Stephen M. Richard

Stephen M. Richard
Columbia University Lemont-Doherty Earth Observatory

2018 Outstanding Contributions in Geoinformatics Award

Presented to Stephen M. Richard

Citation by Xiaogang (Marshall) Ma

Dr. Stephen Miller Richard is an internationally-known geoinformatician who has developed and used software to automate the process of geoscience data capture, management and dissimilation. As a pioneer in the joint field of geoscience and computer science, Steve's work has inspired and has been applied in various national and international efforts of geoscience data standardization and interoperability. His enthusiasm and active engagement and participation have promoted the formation of the geoinformatics community in the United States and across the world.

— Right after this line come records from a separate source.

Lemma taken_whole lo L1 L2 p sz : sorted lo (L1 ++ (p, sz) :: L2) → taken (L1 ++ (p, sz) :: L2) p sz (L1 ++ L2).
Proof.
  intros Hs. split; [|intros b k Hb|rewrite !length_app /=; lia].
  - exists p, sz. split; [apply elem_of_app; right; left|lia].
  - destruct (other_blocks _ _ _ _ _ _ _ Hs Hb) as (? & ? & ?). split; [done|]. by exists k.
Qed.

Lemma taken_end lo L1 L2 p sz n :
  sorted lo (L1 ++ (p, sz) :: L2) → 0 < n < sz →
  taken (L1 ++ (p, sz) :: L2) (p + 16 * (sz - n)) n (L1 ++ (p, sz - n) :: L2).
Proof.
  intros Hs Hn. assert ((p, sz) ∈ L1 ++ (p, sz) :: L2) as Hp by (apply elem_of_app; right; left).
  split; [exists p, sz; split; [done|lia]|intros b k Hb|by rewrite !length_app].
  assert ((b, k) = (p, sz - n) ∨ (b, k) ∈ L1 ++ L2) as [[= -> ->]|Hb'].
  { rewrite elem_of_app elem_of_cons in Hb. rewrite elem_of_app. tauto. }
  - split; [unfold disjoint; lia|]. exists sz. split; [done|lia].
  - destruct (other_blocks _ _ _ _ _ _ _ Hs Hb') as (? & ? & ?). split; [unfold disjoint in *; lia|]. by exists k.
Qed.

Lemma wp_take_block L A s prevp p sz n :
  heap L A s → (p, sz) ∈ L → prevp ∈ base :: L.*1 → ld64 (um s) prevp = p → 0 < n ≤ sz →
  wp (take_block n prevp p sz) (λ r s', kept A (um s) (um s') ∧ u_os s' = u_os s ∧ ∃ q L', r = inl (q + 16) ∧
    A !! q = None ∧ heap L' (<[q := n]> A) s' ∧ (length L' ≤ length L)%nat) s.
Proof.
  intros Hh Hin Hprev Eprev Hn. pose proof (hp_list _ _ _ Hh) as Hfl. pose proof (fl_sorted _ _ Hfl) as Hso.
  pose proof (hp_top _ _ _ Hh _ _ Hin) as Htop. destruct (sorted_above _ _ _ _ Hso Hin) as [Hpb _].
  pose proof (Hbrk (u_os s)). destruct (hp_base _ _ _ Hh) as [Hb0 _].
  apply list_elem_of_split in Hin as (L1 & L2 & ->).
  rewrite /take_block /ptr_of /set_ptr /set_size /load64 /store64 /store32.
  destruct (Z.eqb_spec sz n) as [->|Hne].
  - uwp_steps. pose proof (pred_unique _ _ _ _ _ _ Hfl Hprev Eprev) as Eq.
    destruct (flist_unlink _ _ _ _ _ _ Hfl Eq) as (Hfl' & Hsz & Hf). set m := st64 _ _ _ in Hfl' Hsz |- *.
    destruct (heap_taken _ _ s p n (L1 ++ L2) m prevp Hh) as (Hh' & Hk & Hp); try done; try lia.
    + by eapply taken_whole.
    + intros x Hx _. apply touched_st64. by apply Hx.
    + split; [done|]. split; [done|]. exists p, (L1 ++ L2). split_and!; try done. rewrite !length_app /=. lia.
  - uwp_steps. destruct (flist_split _ _ _ _ _ n Hfl) as [Hfl' Hsz]; [lia|lia|]. simpl.
    set m := st32 _ _ _ in Hfl' Hsz |- *. set q := p + 16 * (sz - n) in Hsz |- *.
    destruct (heap_taken _ _ s q n (L1 ++ (p, sz - n) :: L2) m prevp Hh) as (Hh' & Hk & Hp); try done; try lia.
    + eapply taken_end; [done|lia].
    + replace ((L1 ++ (p, sz - n) :: L2).*1) with ((L1 ++ (p, sz) :: L2).*1); [done|]. by rewrite !fmap_app.
    + intros x Hx Hxq. rewrite (touched_st32 _ q n x Hxq). apply touched_st32, Hx. eapply node_in, elem_of_app. right. left.
    + split; [done|]. split; [done|]. exists q, (L1 ++ (p, sz - n) :: L2). split_and!; try done. by rewrite !length_app.
Qed.

(** ** [malloc] *)

(** A block of [n] units that was not in use is handed out. *)
Definition found (N : nat) (A : gmap Z Z) (n : Z) (s : user O) (r : Z + uend) (s' : user O) : Prop :=
  kept A (um s) (um s') ∧ u_os s' = u_os s ∧
  ∃ L' q, (length L' ≤ N)%nat ∧ r = inl (q + 16) ∧ A !! q = None ∧ heap L' (<[q := n]> A) s'.

(** No free block has [n] units and the system does not give more. *)
Definition starved (L : list (Z * Z)) (n : Z) (o : O) : Prop := (∀ b k, (b, k) ∈ L → k < n) ∧ refused n o.

(** What [malloc] gives for [n] units: such a block, or 0 if there is no memory. *)
Definition got (L : list (Z * Z)) (A : gmap Z Z) (n : Z) (s : user O) (r : Z + uend) (s' : user O) : Prop :=
  kept A (um s) (um s') ∧ ∃ L', (length L' ≤ S (length L))%nat ∧
    ((r = inl 0 ∧ starved L n (u_os s) ∧ heap L' A s') ∨ ∃ q, r = inl (q + 16) ∧ A !! q = None ∧ heap L' (<[q := n]> A) s').

(** A node on the way around the list that is large enough is taken. *)
Lemma take_on_way L A s W f n N X p Y :
  heap L A s → f ∈ base :: L.*1 → upath (um s) f (W ++ [f]) → W ++ [f] ≡ₚ base :: L.*1 → 0 < n → (length L ≤ N)%nat →
  W ++ [f] = X ++ p :: Y → n ≤ ld32 (um s) (p + 8) →
  wp (take_block n (endp f X) p (ld32 (um s) (p + 8))) (found N A n s) s.
Proof.
  intros Hh Hf HW Hperm Hn HN E Hle. pose proof (hp_list _ _ _ Hh) as [_ Fb Fz _].
  assert (p ∈ base :: L.*1) as Hp by (rewrite -Hperm E; apply elem_of_app; right; left).
  apply elem_of_cons in Hp as [->|[k Hp]%elem_of_fst]; [lia|]. rewrite (Fz _ _ Hp) in Hle |- *.
  eapply wp_mono; [apply (wp_take_block L A); try done|].
  - pose proof (endp_in f X) as [->|Hx]%elem_of_cons; [done|]. rewrite -Hperm E. apply elem_of_app. by left.
  - rewrite E in HW. by apply upath_app in HW as [_ [-> _]].
  - intros r s' (Hk & Ho & q & L' & -> & Hq & Hh' & Hlen). split; [done|]. split; [done|]. exists L', q. split; [lia|done].
Qed.

Lemma found_got L A n s r s' : found (S (length L)) A n s r s' → got L A n s r s'.
Proof. intros (Hk & _ & L' & q & HL & -> & Hq & Hh). split; [done|]. exists L'. split; [done|]. right. by exists q. Qed.

(** With a large enough block on the list, the search finds one. *)
Lemma wp_malloc_found L A s n fuel :
  heap L A s → supplied L n (u_freep s) (um s) → 0 < n → (length L + 1 < fuel)%nat →
  wp (malloc_loop fuel n (u_freep s) (ld64 (um s) (u_freep s))) (found (length L) A n s) s.
Proof.
  intros Hh (q & k & Hq & Hk & _) Hn Hf. pose proof (hp_list _ _ _ Hh) as Hfl.
  destruct (around _ _ _ Hfl (hp_freep _ _ _ Hh)) as (W & HW & Hnin & Hperm).
  eapply (wp_malloc_walk W _ _ _ (u_freep s)); [done|done|done| | | |].
  - intros x Hx. eapply heap_nonzero; [done|]. rewrite -Hperm. apply elem_of_app. by left.
  - apply Permutation_length in Hperm. rewrite length_app /= length_fmap in Hperm. lia.
  - intros X p Y. eapply take_on_way; [done|apply Hh|done|done|done|done].
  - intros Hall. assert (q ∈ W ++ [u_freep s]) as Hx by (rewrite Hperm; by eapply node_in).
    specialize (Hall q Hx). rewrite (fl_sizes _ _ Hfl _ _ Hq) in Hall. lia.
Qed.

(** [sbrk] gives the old end of memory and moves it, or -1. *)
Context (Hsbrk : ∀ n o, 0 < n → 0 ≤ brk o →
  let '(r, o') := os_sbrk n o in (r = -1 ∧ brk o' = brk o) ∨ (r = brk o ∧ brk o' = brk o + n)).

Lemma wp_morecore L A s nu fuel :
  heap L A s → 0 < nu < 2 ^ 27 → (length L + 2 ≤ fuel)%nat → wp (morecore fuel nu) (more_post L A nu s) s.
Proof.
  intros Hh Hnu Hf. rewrite /morecore. set n := if nu <? 4096 then 4096 else nu.
  assert (nu ≤ n ∧ 0 < n < 2 ^ 27) as [Hn1 Hn2] by (subst n; destruct (Z.ltb_spec nu 4096); lia).
  replace (s32 (n * 16)) with (n * 16) by (unfold s32; dlia).
  destruct (hp_base _ _ _ Hh) as [Hb Hbb]. apply uwp_bind. eapply (wp_call (os_sbrk (n * 16))).
  assert (Z.max 4096 nu = n) as En by (subst n; destruct (Z.ltb_spec nu 4096); lia).
  pose proof (Hsbrk (n * 16) (u_os s)) as Hl. rewrite /more_post /refused En. destruct (os_sbrk (n * 16) (u_os s)) as [p o].
  destruct Hl as [[-> Ho]|[-> Ho]]; [lia|lia|..]; simpl.
  - apply uwp_ret. split; [done|]. left. split; [done|]. split; [done|]. apply heap_os; [done|lia].
  - rewrite (proj2 (Z.eqb_neq (brk (u_os s)) (-1))); [|lia].
    eapply wp_mono; [apply (wp_new_block L A (set_os o s) (brk (u_os s)) n nu)|intros r s' (_ & ? & ?); split; [done|by right]];
      [apply heap_os; [done|lia]|apply Hh| |done|simpl; lia|lia|done|done].
    intros b k Hin. by apply (hp_live _ _ _ Hh).
Qed.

Steve's undergraduate training was at the Massachusetts Institute of Technology, where he obtained degrees in Earth and Planetary Science and in Electrical Engineering. Later, he received Master and PhD degrees in Geology in from the University of Arizona and the University of California, Santa Barbara, respectively. In 1992, Steve was appointed as research geologist at the Arizona Geological Survey (AZGS). In 2016, he retired from the AZGS to work as a technical director with the Interdisciplinary Earth Data Alliance (IEDA) until January 2018. Steve remains as an adjunct research scientist with IEDA.

Steve's work at AZGS has addressed the urgent needs of managing and disseminating geologic information on the Web. Starting in the 1990s, he was involved in development of standards to support digitized geologic mapping. From 2000 to 2007 he worked with the USGS on the National Geologic Map Database. Later, as chief of the geoinformatics section at AZGS, Steve was engaged in geologic data management and web services, including the US Geoscience Information Network and the National Geothermal Data System. Steve made significant contribution to international standards for geoscience data exchange, including the GeoSciML and the XML implementation of ISO 19115-1. Steve has been an active member and leader in various organizations and groups. In particular, he served as chair of the Geoinformatics Division of the Geological Society of America (GSA) for 2010-2011, and led the healthy growth of the division.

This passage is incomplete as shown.